■ **TASK TO COMPLETE**:
With the records in front of you, set every one of them down exactly.

■ **DATA FOR THIS EXERCISE**:
Lemma pres_retry_again {A} (I : OrderSt E -> Prop) n e (fn : M (OrderSt E) A) :
  pres I fn -> pres I (retry_again n e fn).
Proof.
  intros Hfn. revert e. induction n as [|n IH]; intros e; simpl; [auto with go_pres|].
  apply pres_bind; [apply pres_ctx_done|intros [e'|]]; [auto with go_pres|].
  apply pres_bind; [by apply pres_attempt|intros [e'|a]]; auto with go_pres.
Qed.

Lemma pres_retry {A} (I : OrderSt E -> Prop) (fn : M (OrderSt E) A) : pres I fn -> pres I (retry fn).
Proof.
  intros Hfn. unfold retry. apply pres_bind; [by apply pres_attempt|intros [e'|a]]; [|auto with go_pres].
  by apply pres_retry_again.
Qed.

Lemma triple_retry_again {A} O (I : OrderSt E -> Prop) n e (fn : M (OrderSt E) A) Q :
  triple O I fn Q I -> triple O I (retry_again n e fn) Q I.
Proof.
  intros Hfn. revert e. induction n as [|n IH]; intros e; simpl; [apply triple_throw|].
  apply (triple_bind O _ _ _ (fun _ => I)); [apply triple_ctx_done|intros [e'|]]; [apply triple_throw|].
  eapply triple_bind; [apply triple_attempt, Hfn|intros [e'|a]]; [apply IH|apply triple_ret].
Qed.

Lemma triple_retry {A} O (I : OrderSt E -> Prop) (fn : M (OrderSt E) A) Q :
  triple O I fn Q I -> triple O I (retry fn) Q I.
Proof.
  intros Hfn. unfold retry. eapply triple_bind; [apply triple_attempt, Hfn|intros [e'|a]].
  - by apply triple_retry_again.
  - apply triple_ret.
Qed.

Lemma release_all_row_status ok order oid l : pres (row_status ok order) (release_all oid l).
Proof.
  induction l as [|i l IH]; simpl; [auto with go_pres|].
  apply pres_bind; [apply pres_attempt, ext_row_status|intros r].
  apply pres_bind; [done|intros errs; apply pres_ret].
Qed.

Lemma Compensate_row_status ok order st saga order' key :
  pres (row_status ok order) (Compensate st saga order' key).
Proof.
  destruct st; simpl; try apply pres_ret.
  - unfold reserveInventoryStep_Compensate. apply pres_bind; [apply release_all_row_status|intros errs].
    destruct (errors_Join errs); auto with go_pres.
  - unfold processPaymentStep_Compensate. case_bool_decide; [auto with go_pres|]. apply ext_row_status.
Qed.

Lemma compensate_plan_row_status ok order plan saga order' key :
  pres (row_status ok order) (compensate_plan plan saga order' key).
Proof.
  induction plan as [|st plan IH]; simpl; [auto with go_pres|].
  apply pres_bind; [|done]. apply pres_attempt, pres_retry, Compensate_row_status.
Qed.

Lemma handleStepFailure_row_status (ok : SagaStatus -> Prop) order saga st key err :
  ok SagaStatusCompensating -> ok SagaStatusCancelled -> ok SagaStatusFailed ->
  pres (row_status ok order) (handleStepFailure saga order st key err).
Proof.
  intros Hcomp Hcanc Hfail. unfold handleStepFailure. case_bool_decide.
  - apply pres_bind; [by apply saveSaga_row_status|intros _; apply pres_throw].
  - apply pres_bind; [by apply saveSaga_row_status|intros sr].
    apply pres_bind; [apply compensate_plan_row_status|intros _].
    apply pres_bind; [apply pres_attempt, UpdateStatus_row_status|intros _].
    apply pres_bind; [by apply saveSaga_row_status|intros _; apply pres_ret].
Qed.
(** One product, so that the request and the recovery see the same items. *)
Definition one_item : list OrderItem := [MkItem (uuid_sample 4) ord_id pA 2 100].
Definition small : Order := MkOrder ord_id usr_id one_item 200 OrderStatusPending 0 0.
Definition small_st : OrderSt toy := MkOrderSt {[ ord_id := order_row small ]} one_item ∅ (MkOutbox [] ∅) [] (MkToy [] []).

(** The request, and the recovery worker of another instance. *)
Definition two_instances : racing := MkRacing small_st [("key", SBegin); (recoveryIdempotencyKey (uuid_String ord_id), SBegin)].

Definition dead_network : oracle :=
  Oracle (fun _ => FBefore (EPlain "context deadline exceeded")) (fun _ => 0) uuid_sample (fun _ => None) (fun _ => true).

Definition takes (i n : nat) : list (nat * oracle) := replicate n (i, calm).

(** The request creates the saga; the recovery reads it; the request runs to its
    end; the recovery goes on with its stale copy for two pieces and stops. *)
Definition fall_back : racing := turns small (takes 0 2 ++ takes 1 1 ++ takes 0 40 ++ takes 1 2) two_instances.

(** A paid order falls back to awaiting_payment although no call fails: the saga row
    says confirmed, the goods are held and paid for, and since a confirmed saga is
    never listed again nothing repairs the order. *)
Theorem stale_recovery_unpays_order :
  race_run small (lift small two_instances) (lift small fall_back) /\
  (saga_status (ra_st fall_back), order_status (ra_st fall_back)) = (Some SagaStatusConfirmed, Some OrderStatusAwaitingPayment) /\
  held_units (ra_st fall_back) pA = 2 /\ length (toy_charges (t_ext (ra_st fall_back))) = 1%nat /\
  length (incomplete_sagas (ra_st fall_back)) = 0%nat.
Proof. split; [apply turns_run|]. split_and!; vm_compute; reflexivity. Qed.

(** The request is about to pay when the recovery reads the saga; the payment call of
    the request times out three times and it compensates; then the recovery goes on. *)
Definition crossed : racing :=
  turns small (takes 0 12 ++ takes 1 1 ++ replicate 3 (0%nat, dead_network) ++ takes 0 10 ++ takes 1 10) two_instances.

■ **ANSWER**:
Lemma pres_retry_again {A} (I : OrderSt E -> Prop) n e (fn : M (OrderSt E) A) :
  pres I fn -> pres I (retry_again n e fn).
Proof.
  intros Hfn. revert e. induction n as [|n IH]; intros e; simpl; [auto with go_pres|].
  apply pres_bind; [apply pres_ctx_done|intros [e'|]]; [auto with go_pres|].
  apply pres_bind; [by apply pres_attempt|intros [e'|a]]; auto with go_pres.
Qed.

Lemma pres_retry {A} (I : OrderSt E -> Prop) (fn : M (OrderSt E) A) : pres I fn -> pres I (retry fn).
Proof.
  intros Hfn. unfold retry. apply pres_bind; [by apply pres_attempt|intros [e'|a]]; [|auto with go_pres].
  by apply pres_retry_again.
Qed.

Lemma triple_retry_again {A} O (I : OrderSt E -> Prop) n e (fn : M (OrderSt E) A) Q :
  triple O I fn Q I -> triple O I (retry_again n e fn) Q I.
Proof.
  intros Hfn. revert e. induction n as [|n IH]; intros e; simpl; [apply triple_throw|].
  apply (triple_bind O _ _ _ (fun _ => I)); [apply triple_ctx_done|intros [e'|]]; [apply triple_throw|].
  eapply triple_bind; [apply triple_attempt, Hfn|intros [e'|a]]; [apply IH|apply triple_ret].
Qed.

Lemma triple_retry {A} O (I : OrderSt E -> Prop) (fn : M (OrderSt E) A) Q :
  triple O I fn Q I -> triple O I (retry fn) Q I.
Proof.
  intros Hfn. unfold retry. eapply triple_bind; [apply triple_attempt, Hfn|intros [e'|a]].
  - by apply triple_retry_again.
  - apply triple_ret.
Qed.

Lemma release_all_row_status ok order oid l : pres (row_status ok order) (release_all oid l).
Proof.
  induction l as [|i l IH]; simpl; [auto with go_pres|].
  apply pres_bind; [apply pres_attempt, ext_row_status|intros r].
  apply pres_bind; [done|intros errs; apply pres_ret].
Qed.

Lemma Compensate_row_status ok order st saga order' key :
  pres (row_status ok order) (Compensate st saga order' key).
Proof.
  destruct st; simpl; try apply pres_ret.
  - unfold reserveInventoryStep_Compensate. apply pres_bind; [apply release_all_row_status|intros errs].
    destruct (errors_Join errs); auto with go_pres.
  - unfold processPaymentStep_Compensate. case_bool_decide; [auto with go_pres|]. apply ext_row_status.
Qed.

Lemma compensate_plan_row_status ok order plan saga order' key :
  pres (row_status ok order) (compensate_plan plan saga order' key).
Proof.
  induction plan as [|st plan IH]; simpl; [auto with go_pres|].
  apply pres_bind; [|done]. apply pres_attempt, pres_retry, Compensate_row_status.
Qed.

Lemma handleStepFailure_row_status (ok : SagaStatus -> Prop) order saga st key err :
  ok SagaStatusCompensating -> ok SagaStatusCancelled -> ok SagaStatusFailed ->
  pres (row_status ok order) (handleStepFailure saga order st key err).
Proof.
  intros Hcomp Hcanc Hfail. unfold handleStepFailure. case_bool_decide.
  - apply pres_bind; [by apply saveSaga_row_status|intros _; apply pres_throw].
  - apply pres_bind; [by apply saveSaga_row_status|intros sr].
    apply pres_bind; [apply compensate_plan_row_status|intros _].
    apply pres_bind; [apply pres_attempt, UpdateStatus_row_status|intros _].
    apply pres_bind; [by apply saveSaga_row_status|intros _; apply pres_ret].
Qed.
(** One product, so that the request and the recovery see the same items. *)
Definition one_item : list OrderItem := [MkItem (uuid_sample 4) ord_id pA 2 100].
Definition small : Order := MkOrder ord_id usr_id one_item 200 OrderStatusPending 0 0.
Definition small_st : OrderSt toy := MkOrderSt {[ ord_id := order_row small ]} one_item ∅ (MkOutbox [] ∅) [] (MkToy [] []).

(** The request, and the recovery worker of another instance. *)
Definition two_instances : racing := MkRacing small_st [("key", SBegin); (recoveryIdempotencyKey (uuid_String ord_id), SBegin)].

Definition dead_network : oracle :=
  Oracle (fun _ => FBefore (EPlain "context deadline exceeded")) (fun _ => 0) uuid_sample (fun _ => None) (fun _ => true).

Definition takes (i n : nat) : list (nat * oracle) := replicate n (i, calm).

(** The request creates the saga; the recovery reads it; the request runs to its
    end; the recovery goes on with its stale copy for two pieces and stops. *)
Definition fall_back : racing := turns small (takes 0 2 ++ takes 1 1 ++ takes 0 40 ++ takes 1 2) two_instances.

(** A paid order falls back to awaiting_payment although no call fails: the saga row
    says confirmed, the goods are held and paid for, and since a confirmed saga is
    never listed again nothing repairs the order. *)
Theorem stale_recovery_unpays_order :
  race_run small (lift small two_instances) (lift small fall_back) /\
  (saga_status (ra_st fall_back), order_status (ra_st fall_back)) = (Some SagaStatusConfirmed, Some OrderStatusAwaitingPayment) /\
  held_units (ra_st fall_back) pA = 2 /\ length (toy_charges (t_ext (ra_st fall_back))) = 1%nat /\
  length (incomplete_sagas (ra_st fall_back)) = 0%nat.
Proof. split; [apply turns_run|]. split_and!; vm_compute; reflexivity. Qed.

(** The request is about to pay when the recovery reads the saga; the payment call of
    the request times out three times and it compensates; then the recovery goes on. *)
Definition crossed : racing :=
  turns small (takes 0 12 ++ takes 1 1 ++ replicate 3 (0%nat, dead_network) ++ takes 0 10 ++ takes 1 10) two_instances.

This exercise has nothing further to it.